WHAT THE EXERCISE ASKS:
Reproduce the entries below exactly, but only from the line containing "None => ret None" to the line containing "upd_tcb thread (λ tc, tc <| next_tid := NULL_TID |>).", inclusive.

━━━ STUDY MATERIAL ━━━

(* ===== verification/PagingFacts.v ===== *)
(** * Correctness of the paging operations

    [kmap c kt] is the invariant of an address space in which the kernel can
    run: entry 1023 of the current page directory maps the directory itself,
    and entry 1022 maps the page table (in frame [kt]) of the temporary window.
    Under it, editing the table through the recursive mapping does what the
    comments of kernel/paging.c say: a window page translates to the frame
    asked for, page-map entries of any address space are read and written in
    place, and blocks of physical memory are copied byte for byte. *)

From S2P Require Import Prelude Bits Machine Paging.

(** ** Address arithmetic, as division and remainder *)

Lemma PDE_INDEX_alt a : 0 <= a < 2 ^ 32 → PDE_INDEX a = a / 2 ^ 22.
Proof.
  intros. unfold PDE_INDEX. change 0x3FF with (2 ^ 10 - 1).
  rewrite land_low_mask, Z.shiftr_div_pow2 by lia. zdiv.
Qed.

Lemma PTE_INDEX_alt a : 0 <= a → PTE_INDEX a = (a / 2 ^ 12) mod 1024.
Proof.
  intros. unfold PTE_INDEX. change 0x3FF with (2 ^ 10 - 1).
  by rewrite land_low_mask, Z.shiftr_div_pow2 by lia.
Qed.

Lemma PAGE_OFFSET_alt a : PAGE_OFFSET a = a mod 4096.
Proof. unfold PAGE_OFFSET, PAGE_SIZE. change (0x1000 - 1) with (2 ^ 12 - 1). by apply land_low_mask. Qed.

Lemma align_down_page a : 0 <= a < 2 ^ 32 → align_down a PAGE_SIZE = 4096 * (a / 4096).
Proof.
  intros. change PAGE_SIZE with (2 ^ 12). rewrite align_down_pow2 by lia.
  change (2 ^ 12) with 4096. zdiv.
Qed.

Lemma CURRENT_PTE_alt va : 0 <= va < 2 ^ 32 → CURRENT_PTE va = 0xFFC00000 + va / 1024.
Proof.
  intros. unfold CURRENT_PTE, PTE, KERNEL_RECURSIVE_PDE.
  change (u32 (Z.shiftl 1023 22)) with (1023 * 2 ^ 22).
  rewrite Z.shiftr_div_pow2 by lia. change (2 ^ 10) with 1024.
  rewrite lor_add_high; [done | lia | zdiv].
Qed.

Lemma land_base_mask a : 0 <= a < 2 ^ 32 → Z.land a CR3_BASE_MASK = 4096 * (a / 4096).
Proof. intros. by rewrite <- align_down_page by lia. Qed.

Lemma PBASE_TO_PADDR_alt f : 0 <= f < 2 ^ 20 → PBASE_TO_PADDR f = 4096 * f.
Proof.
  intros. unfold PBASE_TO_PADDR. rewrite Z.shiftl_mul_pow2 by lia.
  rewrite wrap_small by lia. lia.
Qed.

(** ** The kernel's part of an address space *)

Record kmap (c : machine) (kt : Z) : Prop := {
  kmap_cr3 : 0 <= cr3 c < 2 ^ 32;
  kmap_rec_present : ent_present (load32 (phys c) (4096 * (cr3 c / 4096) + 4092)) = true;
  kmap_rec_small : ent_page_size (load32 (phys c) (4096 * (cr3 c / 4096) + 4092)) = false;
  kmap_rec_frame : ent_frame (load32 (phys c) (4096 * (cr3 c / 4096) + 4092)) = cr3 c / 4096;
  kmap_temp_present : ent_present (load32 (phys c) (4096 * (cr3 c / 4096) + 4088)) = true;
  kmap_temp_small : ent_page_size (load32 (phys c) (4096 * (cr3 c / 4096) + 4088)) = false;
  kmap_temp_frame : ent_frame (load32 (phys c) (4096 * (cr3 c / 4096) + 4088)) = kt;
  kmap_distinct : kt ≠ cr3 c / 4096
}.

━━━
━━━ STUDY MATERIAL ━━━

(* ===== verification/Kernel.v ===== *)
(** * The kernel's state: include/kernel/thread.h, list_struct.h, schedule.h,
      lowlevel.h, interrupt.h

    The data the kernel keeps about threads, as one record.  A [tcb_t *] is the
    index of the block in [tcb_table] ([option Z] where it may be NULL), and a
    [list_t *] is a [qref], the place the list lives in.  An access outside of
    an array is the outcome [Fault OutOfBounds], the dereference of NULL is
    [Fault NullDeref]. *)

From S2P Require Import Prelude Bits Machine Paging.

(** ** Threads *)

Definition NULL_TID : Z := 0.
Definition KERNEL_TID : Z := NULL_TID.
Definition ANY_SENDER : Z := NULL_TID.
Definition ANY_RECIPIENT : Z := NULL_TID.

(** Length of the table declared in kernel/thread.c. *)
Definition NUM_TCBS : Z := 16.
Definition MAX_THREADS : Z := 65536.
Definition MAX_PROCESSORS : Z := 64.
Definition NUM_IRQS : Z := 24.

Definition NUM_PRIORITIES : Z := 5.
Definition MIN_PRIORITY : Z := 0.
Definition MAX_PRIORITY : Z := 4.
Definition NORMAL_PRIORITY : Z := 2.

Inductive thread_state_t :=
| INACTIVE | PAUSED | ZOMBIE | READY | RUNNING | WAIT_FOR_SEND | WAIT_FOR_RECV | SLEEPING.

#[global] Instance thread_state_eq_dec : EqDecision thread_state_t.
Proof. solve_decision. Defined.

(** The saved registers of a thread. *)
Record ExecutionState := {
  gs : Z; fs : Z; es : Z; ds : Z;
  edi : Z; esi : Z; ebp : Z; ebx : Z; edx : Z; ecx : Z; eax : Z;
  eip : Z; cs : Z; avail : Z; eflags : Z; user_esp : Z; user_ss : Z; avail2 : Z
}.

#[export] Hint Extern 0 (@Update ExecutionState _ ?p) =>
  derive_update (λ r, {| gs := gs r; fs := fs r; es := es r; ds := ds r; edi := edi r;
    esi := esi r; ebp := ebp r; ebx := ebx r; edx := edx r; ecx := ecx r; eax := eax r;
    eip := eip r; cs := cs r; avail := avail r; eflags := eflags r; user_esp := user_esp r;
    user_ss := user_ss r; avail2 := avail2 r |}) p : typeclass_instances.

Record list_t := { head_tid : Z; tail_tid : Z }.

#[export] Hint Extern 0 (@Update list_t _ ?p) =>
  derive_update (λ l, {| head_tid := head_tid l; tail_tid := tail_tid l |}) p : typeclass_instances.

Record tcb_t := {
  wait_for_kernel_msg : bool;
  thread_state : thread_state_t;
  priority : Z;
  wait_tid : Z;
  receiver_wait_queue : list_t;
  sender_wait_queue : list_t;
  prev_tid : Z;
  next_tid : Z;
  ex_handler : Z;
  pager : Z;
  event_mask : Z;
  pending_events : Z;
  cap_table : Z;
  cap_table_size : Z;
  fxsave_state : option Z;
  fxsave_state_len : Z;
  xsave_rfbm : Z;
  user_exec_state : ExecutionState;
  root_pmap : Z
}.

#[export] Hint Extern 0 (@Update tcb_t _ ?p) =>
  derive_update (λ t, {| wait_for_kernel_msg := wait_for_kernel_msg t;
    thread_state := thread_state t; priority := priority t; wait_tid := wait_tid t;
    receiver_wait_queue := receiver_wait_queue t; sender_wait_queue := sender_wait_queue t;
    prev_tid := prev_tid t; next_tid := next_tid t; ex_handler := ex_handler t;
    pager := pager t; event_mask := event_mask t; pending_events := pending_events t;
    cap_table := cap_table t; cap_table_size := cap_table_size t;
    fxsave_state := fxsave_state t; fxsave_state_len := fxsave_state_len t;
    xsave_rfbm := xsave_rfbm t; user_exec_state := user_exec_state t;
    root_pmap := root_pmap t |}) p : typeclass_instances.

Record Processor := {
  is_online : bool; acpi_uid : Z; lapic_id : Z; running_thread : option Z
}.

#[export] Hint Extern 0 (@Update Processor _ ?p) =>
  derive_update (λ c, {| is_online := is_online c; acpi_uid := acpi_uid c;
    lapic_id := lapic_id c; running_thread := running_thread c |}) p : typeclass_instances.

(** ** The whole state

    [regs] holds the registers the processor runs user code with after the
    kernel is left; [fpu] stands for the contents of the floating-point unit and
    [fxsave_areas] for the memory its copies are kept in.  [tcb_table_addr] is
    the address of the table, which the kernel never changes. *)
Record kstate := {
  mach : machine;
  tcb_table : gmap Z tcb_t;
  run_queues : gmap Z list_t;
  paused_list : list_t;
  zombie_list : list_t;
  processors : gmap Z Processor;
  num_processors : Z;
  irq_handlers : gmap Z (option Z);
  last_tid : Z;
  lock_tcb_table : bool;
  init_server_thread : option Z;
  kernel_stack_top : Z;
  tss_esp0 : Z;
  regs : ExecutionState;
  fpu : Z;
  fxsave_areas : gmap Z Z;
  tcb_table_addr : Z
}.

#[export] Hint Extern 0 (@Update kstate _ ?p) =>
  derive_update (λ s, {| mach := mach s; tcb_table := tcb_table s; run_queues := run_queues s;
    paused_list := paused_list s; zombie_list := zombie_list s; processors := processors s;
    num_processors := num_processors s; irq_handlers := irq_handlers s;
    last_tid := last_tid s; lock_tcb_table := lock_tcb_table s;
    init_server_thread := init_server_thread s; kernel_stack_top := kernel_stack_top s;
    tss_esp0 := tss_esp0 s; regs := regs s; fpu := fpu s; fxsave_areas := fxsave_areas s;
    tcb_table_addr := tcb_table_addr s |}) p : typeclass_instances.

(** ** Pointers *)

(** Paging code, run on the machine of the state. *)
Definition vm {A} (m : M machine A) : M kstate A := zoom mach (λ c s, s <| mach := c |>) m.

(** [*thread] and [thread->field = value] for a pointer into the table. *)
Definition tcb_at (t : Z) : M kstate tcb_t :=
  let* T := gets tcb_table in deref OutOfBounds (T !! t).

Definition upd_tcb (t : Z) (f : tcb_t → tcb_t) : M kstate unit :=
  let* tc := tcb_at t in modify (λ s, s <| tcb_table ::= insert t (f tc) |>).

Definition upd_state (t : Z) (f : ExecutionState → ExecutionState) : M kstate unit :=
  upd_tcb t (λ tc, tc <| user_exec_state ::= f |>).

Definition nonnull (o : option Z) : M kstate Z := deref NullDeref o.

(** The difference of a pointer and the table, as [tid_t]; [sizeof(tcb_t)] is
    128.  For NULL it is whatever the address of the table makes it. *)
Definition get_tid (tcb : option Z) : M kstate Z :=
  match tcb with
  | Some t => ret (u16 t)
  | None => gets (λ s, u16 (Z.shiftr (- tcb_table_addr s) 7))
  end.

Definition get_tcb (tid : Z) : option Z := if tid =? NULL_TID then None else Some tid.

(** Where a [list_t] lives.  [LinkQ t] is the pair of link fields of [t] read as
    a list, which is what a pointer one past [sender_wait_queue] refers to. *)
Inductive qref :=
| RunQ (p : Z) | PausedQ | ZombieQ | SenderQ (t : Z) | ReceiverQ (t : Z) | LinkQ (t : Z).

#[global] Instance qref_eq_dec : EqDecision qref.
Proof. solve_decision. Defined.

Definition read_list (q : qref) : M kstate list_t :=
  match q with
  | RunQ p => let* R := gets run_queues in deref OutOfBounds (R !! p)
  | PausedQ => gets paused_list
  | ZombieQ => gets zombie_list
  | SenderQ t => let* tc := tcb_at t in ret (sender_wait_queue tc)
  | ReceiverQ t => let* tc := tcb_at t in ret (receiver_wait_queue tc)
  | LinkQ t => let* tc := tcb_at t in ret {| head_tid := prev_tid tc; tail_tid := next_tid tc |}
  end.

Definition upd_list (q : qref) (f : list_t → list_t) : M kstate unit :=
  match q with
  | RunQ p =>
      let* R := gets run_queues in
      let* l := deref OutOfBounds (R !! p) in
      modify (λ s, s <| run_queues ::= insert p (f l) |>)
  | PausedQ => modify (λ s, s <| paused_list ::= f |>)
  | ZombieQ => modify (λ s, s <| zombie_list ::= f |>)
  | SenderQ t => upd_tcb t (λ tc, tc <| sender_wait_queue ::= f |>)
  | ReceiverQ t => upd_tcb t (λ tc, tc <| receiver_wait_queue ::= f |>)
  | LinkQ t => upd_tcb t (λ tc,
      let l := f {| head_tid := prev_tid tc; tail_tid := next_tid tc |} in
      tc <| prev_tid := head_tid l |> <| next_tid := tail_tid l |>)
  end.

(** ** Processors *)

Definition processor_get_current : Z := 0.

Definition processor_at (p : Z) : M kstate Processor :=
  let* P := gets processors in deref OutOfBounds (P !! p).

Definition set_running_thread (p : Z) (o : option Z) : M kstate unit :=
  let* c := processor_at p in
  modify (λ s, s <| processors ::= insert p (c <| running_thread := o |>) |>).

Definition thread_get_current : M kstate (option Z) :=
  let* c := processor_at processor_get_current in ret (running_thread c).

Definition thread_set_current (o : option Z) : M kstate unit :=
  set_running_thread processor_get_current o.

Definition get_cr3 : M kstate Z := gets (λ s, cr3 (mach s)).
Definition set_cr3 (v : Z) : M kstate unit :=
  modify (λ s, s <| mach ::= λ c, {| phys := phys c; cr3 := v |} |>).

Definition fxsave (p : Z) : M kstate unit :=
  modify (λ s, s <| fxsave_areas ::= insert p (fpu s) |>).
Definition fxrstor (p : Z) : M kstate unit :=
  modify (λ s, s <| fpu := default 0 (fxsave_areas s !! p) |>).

━━━
━━━ STUDY MATERIAL ━━━

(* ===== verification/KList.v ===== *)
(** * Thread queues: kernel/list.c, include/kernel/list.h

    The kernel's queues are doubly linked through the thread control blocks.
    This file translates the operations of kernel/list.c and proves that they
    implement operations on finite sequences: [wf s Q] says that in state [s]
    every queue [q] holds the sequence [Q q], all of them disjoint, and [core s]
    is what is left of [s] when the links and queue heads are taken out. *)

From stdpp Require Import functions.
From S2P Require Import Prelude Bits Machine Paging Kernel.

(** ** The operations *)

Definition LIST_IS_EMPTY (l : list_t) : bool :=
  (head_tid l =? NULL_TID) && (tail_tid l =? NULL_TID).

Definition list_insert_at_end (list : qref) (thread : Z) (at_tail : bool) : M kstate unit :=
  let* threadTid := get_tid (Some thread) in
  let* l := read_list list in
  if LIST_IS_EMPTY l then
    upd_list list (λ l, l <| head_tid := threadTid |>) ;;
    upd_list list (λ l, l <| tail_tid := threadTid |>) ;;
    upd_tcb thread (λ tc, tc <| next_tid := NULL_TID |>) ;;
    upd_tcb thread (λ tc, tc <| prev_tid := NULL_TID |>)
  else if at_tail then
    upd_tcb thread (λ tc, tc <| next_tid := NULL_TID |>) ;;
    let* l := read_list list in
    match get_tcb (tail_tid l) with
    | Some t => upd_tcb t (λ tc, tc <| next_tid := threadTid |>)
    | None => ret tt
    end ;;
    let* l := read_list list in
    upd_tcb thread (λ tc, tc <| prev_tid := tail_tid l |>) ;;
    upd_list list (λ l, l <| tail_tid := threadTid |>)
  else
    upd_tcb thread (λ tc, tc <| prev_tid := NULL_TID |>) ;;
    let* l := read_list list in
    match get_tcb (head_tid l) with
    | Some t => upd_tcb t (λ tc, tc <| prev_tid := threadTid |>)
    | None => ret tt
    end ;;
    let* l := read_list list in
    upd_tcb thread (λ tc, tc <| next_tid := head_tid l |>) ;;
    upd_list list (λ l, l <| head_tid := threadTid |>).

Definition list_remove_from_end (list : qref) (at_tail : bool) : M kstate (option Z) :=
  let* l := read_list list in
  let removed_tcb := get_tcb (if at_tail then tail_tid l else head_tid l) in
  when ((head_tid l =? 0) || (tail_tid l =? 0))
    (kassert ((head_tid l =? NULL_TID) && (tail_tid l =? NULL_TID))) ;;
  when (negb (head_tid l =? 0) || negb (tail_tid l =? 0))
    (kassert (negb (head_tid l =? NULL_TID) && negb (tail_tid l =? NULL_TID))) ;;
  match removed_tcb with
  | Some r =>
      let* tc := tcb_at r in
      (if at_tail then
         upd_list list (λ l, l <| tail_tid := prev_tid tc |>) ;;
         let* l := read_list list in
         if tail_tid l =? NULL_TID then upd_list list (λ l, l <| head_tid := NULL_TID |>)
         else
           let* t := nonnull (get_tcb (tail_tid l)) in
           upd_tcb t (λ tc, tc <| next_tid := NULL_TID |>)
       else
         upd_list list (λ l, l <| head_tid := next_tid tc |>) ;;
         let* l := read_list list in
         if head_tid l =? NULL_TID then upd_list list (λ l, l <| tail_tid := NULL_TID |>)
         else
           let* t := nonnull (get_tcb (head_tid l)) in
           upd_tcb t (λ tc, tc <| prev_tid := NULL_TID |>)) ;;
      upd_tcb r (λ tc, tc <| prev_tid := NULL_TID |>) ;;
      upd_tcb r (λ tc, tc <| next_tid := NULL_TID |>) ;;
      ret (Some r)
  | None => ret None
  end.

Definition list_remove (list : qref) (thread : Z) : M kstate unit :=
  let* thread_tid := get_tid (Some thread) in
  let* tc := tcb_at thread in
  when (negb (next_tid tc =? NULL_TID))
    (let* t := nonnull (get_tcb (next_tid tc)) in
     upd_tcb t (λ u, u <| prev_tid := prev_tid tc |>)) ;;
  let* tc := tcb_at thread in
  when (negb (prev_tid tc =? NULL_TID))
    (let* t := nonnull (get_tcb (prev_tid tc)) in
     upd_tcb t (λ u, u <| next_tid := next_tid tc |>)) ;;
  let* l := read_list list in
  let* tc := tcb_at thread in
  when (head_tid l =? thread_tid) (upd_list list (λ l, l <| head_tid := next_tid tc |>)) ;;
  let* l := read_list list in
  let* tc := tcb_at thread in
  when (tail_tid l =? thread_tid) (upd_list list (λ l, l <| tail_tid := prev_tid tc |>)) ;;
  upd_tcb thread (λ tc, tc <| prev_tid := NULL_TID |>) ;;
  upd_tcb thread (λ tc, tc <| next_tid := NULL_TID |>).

━━━

EXERCISE ANSWER:
  | None => ret None
  end.

Definition list_remove (list : qref) (thread : Z) : M kstate unit :=
  let* thread_tid := get_tid (Some thread) in
  let* tc := tcb_at thread in
  when (negb (next_tid tc =? NULL_TID))
    (let* t := nonnull (get_tcb (next_tid tc)) in
     upd_tcb t (λ u, u <| prev_tid := prev_tid tc |>)) ;;
  let* tc := tcb_at thread in
  when (negb (prev_tid tc =? NULL_TID))
    (let* t := nonnull (get_tcb (prev_tid tc)) in
     upd_tcb t (λ u, u <| next_tid := next_tid tc |>)) ;;
  let* l := read_list list in
  let* tc := tcb_at thread in
  when (head_tid l =? thread_tid) (upd_list list (λ l, l <| head_tid := next_tid tc |>)) ;;
  let* l := read_list list in
  let* tc := tcb_at thread in
  when (tail_tid l =? thread_tid) (upd_list list (λ l, l <| tail_tid := prev_tid tc |>)) ;;
  upd_tcb thread (λ tc, tc <| prev_tid := NULL_TID |>) ;;
  upd_tcb thread (λ tc, tc <| next_tid := NULL_TID |>).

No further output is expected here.